── Extracted information

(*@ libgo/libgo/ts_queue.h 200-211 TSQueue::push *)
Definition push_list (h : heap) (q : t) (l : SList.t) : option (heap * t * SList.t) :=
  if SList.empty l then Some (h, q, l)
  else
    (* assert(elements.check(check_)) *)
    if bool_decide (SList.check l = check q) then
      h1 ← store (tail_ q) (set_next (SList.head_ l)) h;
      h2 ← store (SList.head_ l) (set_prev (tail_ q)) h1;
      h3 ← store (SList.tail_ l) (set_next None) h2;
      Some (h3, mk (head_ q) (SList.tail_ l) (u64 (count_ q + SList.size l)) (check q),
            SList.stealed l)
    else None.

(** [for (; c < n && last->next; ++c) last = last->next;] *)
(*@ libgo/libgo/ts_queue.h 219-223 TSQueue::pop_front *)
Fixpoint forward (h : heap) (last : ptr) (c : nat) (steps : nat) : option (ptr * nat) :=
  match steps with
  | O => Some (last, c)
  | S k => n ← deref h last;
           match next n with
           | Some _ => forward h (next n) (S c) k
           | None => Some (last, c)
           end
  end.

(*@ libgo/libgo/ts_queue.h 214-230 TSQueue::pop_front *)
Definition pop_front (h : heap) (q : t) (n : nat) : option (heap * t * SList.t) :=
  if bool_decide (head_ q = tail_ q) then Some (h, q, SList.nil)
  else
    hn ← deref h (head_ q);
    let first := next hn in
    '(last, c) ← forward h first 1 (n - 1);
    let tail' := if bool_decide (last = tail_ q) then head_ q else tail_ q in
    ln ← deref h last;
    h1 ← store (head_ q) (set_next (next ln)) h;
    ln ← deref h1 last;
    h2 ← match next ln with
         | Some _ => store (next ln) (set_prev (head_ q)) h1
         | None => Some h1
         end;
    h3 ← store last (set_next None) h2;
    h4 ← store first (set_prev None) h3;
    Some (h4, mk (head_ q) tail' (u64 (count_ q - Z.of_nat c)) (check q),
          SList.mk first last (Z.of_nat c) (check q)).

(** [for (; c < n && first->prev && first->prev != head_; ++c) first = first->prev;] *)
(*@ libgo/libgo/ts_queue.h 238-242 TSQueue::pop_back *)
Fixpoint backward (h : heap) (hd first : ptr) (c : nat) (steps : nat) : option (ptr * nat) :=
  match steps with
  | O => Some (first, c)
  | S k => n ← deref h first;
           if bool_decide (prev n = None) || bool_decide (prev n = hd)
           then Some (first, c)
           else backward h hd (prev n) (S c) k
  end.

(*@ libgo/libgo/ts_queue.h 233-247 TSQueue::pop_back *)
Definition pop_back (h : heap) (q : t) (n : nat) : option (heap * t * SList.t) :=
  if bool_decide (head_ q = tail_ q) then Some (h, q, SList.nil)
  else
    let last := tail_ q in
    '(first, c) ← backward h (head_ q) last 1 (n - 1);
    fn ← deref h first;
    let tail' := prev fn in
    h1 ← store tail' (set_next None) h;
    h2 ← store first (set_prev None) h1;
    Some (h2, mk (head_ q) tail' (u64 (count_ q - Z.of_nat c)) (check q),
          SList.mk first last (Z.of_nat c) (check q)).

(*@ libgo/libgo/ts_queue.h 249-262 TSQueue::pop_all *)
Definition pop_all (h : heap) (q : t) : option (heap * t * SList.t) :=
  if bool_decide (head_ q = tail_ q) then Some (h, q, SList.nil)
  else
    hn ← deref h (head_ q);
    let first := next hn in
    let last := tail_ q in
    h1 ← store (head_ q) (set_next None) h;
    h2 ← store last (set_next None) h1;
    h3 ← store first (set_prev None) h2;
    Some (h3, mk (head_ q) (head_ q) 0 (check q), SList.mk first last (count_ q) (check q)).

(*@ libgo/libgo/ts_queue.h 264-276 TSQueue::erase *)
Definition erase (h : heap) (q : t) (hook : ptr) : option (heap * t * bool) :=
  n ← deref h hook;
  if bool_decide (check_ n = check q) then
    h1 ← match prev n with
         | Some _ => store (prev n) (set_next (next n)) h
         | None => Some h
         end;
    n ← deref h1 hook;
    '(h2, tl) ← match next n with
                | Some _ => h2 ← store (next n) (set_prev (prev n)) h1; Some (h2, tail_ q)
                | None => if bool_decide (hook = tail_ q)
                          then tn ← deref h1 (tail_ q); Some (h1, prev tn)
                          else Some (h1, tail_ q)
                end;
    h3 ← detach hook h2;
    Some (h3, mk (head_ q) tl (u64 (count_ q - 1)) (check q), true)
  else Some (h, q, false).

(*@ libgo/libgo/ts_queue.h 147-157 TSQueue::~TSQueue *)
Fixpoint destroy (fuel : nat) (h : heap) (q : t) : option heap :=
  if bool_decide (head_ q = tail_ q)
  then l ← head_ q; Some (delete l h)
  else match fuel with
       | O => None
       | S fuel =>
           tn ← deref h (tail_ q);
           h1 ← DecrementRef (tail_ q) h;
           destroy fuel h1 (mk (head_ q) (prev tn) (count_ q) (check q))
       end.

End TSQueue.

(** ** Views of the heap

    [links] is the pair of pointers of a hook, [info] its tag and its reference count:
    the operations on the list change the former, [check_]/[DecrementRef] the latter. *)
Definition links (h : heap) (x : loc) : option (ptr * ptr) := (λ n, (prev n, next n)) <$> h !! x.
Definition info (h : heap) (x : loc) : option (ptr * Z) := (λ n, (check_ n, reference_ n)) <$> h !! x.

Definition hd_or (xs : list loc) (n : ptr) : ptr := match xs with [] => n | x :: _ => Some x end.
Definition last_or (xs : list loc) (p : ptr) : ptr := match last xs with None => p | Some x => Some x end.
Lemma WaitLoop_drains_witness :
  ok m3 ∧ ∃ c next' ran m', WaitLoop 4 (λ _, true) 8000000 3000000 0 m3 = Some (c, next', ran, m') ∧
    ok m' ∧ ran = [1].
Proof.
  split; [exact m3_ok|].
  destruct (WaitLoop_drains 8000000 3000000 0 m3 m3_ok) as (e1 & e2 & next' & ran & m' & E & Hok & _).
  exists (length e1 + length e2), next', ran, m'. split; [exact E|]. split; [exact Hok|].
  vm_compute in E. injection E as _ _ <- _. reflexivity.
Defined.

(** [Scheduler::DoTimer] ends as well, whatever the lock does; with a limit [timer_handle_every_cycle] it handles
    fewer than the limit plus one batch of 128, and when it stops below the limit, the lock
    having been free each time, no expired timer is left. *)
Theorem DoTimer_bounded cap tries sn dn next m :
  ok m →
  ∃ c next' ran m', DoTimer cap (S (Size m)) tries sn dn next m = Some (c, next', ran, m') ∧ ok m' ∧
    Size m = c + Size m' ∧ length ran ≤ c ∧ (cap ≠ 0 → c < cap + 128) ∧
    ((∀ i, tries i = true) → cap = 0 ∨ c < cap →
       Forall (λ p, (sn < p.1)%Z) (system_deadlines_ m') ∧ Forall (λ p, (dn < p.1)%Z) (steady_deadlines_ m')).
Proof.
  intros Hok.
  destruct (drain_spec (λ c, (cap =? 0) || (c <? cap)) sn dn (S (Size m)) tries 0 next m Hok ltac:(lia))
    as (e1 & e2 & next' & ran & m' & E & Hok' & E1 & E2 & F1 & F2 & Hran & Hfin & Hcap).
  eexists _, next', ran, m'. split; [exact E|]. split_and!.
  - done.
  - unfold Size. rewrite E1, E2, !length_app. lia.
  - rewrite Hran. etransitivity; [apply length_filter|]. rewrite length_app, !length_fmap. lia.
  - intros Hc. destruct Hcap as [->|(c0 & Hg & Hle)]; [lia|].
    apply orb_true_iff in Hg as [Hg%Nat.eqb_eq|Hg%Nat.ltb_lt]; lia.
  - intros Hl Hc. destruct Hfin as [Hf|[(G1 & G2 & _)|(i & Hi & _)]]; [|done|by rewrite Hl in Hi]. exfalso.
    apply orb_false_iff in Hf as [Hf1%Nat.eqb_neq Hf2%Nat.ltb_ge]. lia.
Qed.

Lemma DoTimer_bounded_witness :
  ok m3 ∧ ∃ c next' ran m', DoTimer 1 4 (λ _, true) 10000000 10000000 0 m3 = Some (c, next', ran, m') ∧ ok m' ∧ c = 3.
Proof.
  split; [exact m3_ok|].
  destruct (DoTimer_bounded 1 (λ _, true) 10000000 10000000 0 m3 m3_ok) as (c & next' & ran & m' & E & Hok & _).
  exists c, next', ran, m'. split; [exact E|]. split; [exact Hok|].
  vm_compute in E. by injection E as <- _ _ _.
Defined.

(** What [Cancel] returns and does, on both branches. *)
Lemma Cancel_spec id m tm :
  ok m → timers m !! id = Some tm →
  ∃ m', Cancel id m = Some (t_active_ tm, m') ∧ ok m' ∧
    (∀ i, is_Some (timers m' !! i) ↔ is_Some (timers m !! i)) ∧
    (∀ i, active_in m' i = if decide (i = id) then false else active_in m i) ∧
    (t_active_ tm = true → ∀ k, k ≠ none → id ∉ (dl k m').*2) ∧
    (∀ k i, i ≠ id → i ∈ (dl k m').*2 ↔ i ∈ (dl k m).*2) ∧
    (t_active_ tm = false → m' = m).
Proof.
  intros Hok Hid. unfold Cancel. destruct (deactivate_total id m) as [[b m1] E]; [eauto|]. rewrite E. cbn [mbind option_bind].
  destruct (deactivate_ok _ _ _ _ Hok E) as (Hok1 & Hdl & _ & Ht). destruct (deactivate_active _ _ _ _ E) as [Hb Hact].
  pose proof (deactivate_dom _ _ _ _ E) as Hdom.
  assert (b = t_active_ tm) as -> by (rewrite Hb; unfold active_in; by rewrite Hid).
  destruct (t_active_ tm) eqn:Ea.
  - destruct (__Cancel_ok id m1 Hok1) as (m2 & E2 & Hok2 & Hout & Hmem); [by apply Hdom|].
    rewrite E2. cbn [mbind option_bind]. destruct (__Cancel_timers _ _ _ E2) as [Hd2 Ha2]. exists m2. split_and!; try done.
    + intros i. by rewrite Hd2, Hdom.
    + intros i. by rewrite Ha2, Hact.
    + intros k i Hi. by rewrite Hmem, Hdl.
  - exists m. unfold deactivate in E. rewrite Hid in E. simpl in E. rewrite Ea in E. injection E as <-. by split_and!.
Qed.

────

Task:
Would you copy out exactly the lines above that start at the one containing "Definition pop_back (h" and end at the one containing "last 1 (n - 1);", inclusive?

Reply to the exercise:
Definition pop_back (h : heap) (q : t) (n : nat) : option (heap * t * SList.t) :=
  if bool_decide (head_ q = tail_ q) then Some (h, q, SList.nil)
  else
    let last := tail_ q in
    '(first, c) ← backward h (head_ q) last 1 (n - 1);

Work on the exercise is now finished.